Take something as small as your link or button styling. These smaller call-to-actions are incredibly important in the way your users navigate through your content but there are an infinite number of ways they can be styled. By focusing one discussion in this exercise on a composite of varying button/link styles, your teams will continue to tease out more about the brand itself while honing in on specific design elements earlier in the process.

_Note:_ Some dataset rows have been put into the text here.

(** * fetch_economic_data.py: the fund and development-bank adapters, the
      request helper and the cleaner, as Rocq functions.

    The Python program is embedded shallowly:
    - a decoded JSON document is a [pyval]; a [dict] is an association list
      in insertion order (the order [.items()] iterates in);
    - a Python exception is a constructor of [exn]; code that can raise
      lives in the monad [SE S A := S -> res A * S], whose state survives
      a raise (a list appended to before the exception keeps its items);
    - the network is an oracle in the [world]: the outcome of the n-th
      [requests.get]; [time.sleep] is logged there;
    - a [float] is kept as the exact rational its decimal text denotes:
      binary64 rounding is not modelled, overflow to infinity is;
    - [int()] and [float()] recognise ASCII white space and digits only,
      and the limit of [int()] on the number of digits is left out;
    - progress lines written by [print] are dropped, the table lookups
      inside their f-strings are kept (they can raise [KeyError]);
    - a pandas DataFrame is the list of its rows and always has the eight
      columns; a cell of the two coerced columns is [CNone], a number or a
      text; integers are unbounded (the widths of the dtypes are left out)
      and which texts pandas reads as numbers is a parameter. *)

From Stdlib Require Import ZArith QArith String Ascii List Bool Lia.
From Stdlib Require Import Permutation Sorted DecimalString.
From Stdlib Require OrderedTypeEx.
Import ListNotations.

An exercise like this will also help to ensure that stakeholders won’t get hung up on specific design elements in early rounds of design options when feedback is so critical. If a particular individual can’t see past the placeholder photography used in the header images, that can derail the design process. However, if you know that the museum brand should focus on the way the art makes people feel, you will want to show engaged patrons interacting with each other and not stark photos of empty galleries. Discussing the options for a design element like photography at this stage will arm you with just another reinforcement of the desired brand identity in the initial mockups rather than creating a disconnect with first impressions from decision makers.
While the exercises in our Museum Design Workshop set the foundation for a very beneficial collaborative process, it’s also just the starting point to create a visual language that makes your museum’s brand unique. This design journey, when done correctly, is incredibly rewarding to both teams and will pay dividends for your museum and its online story for years to come.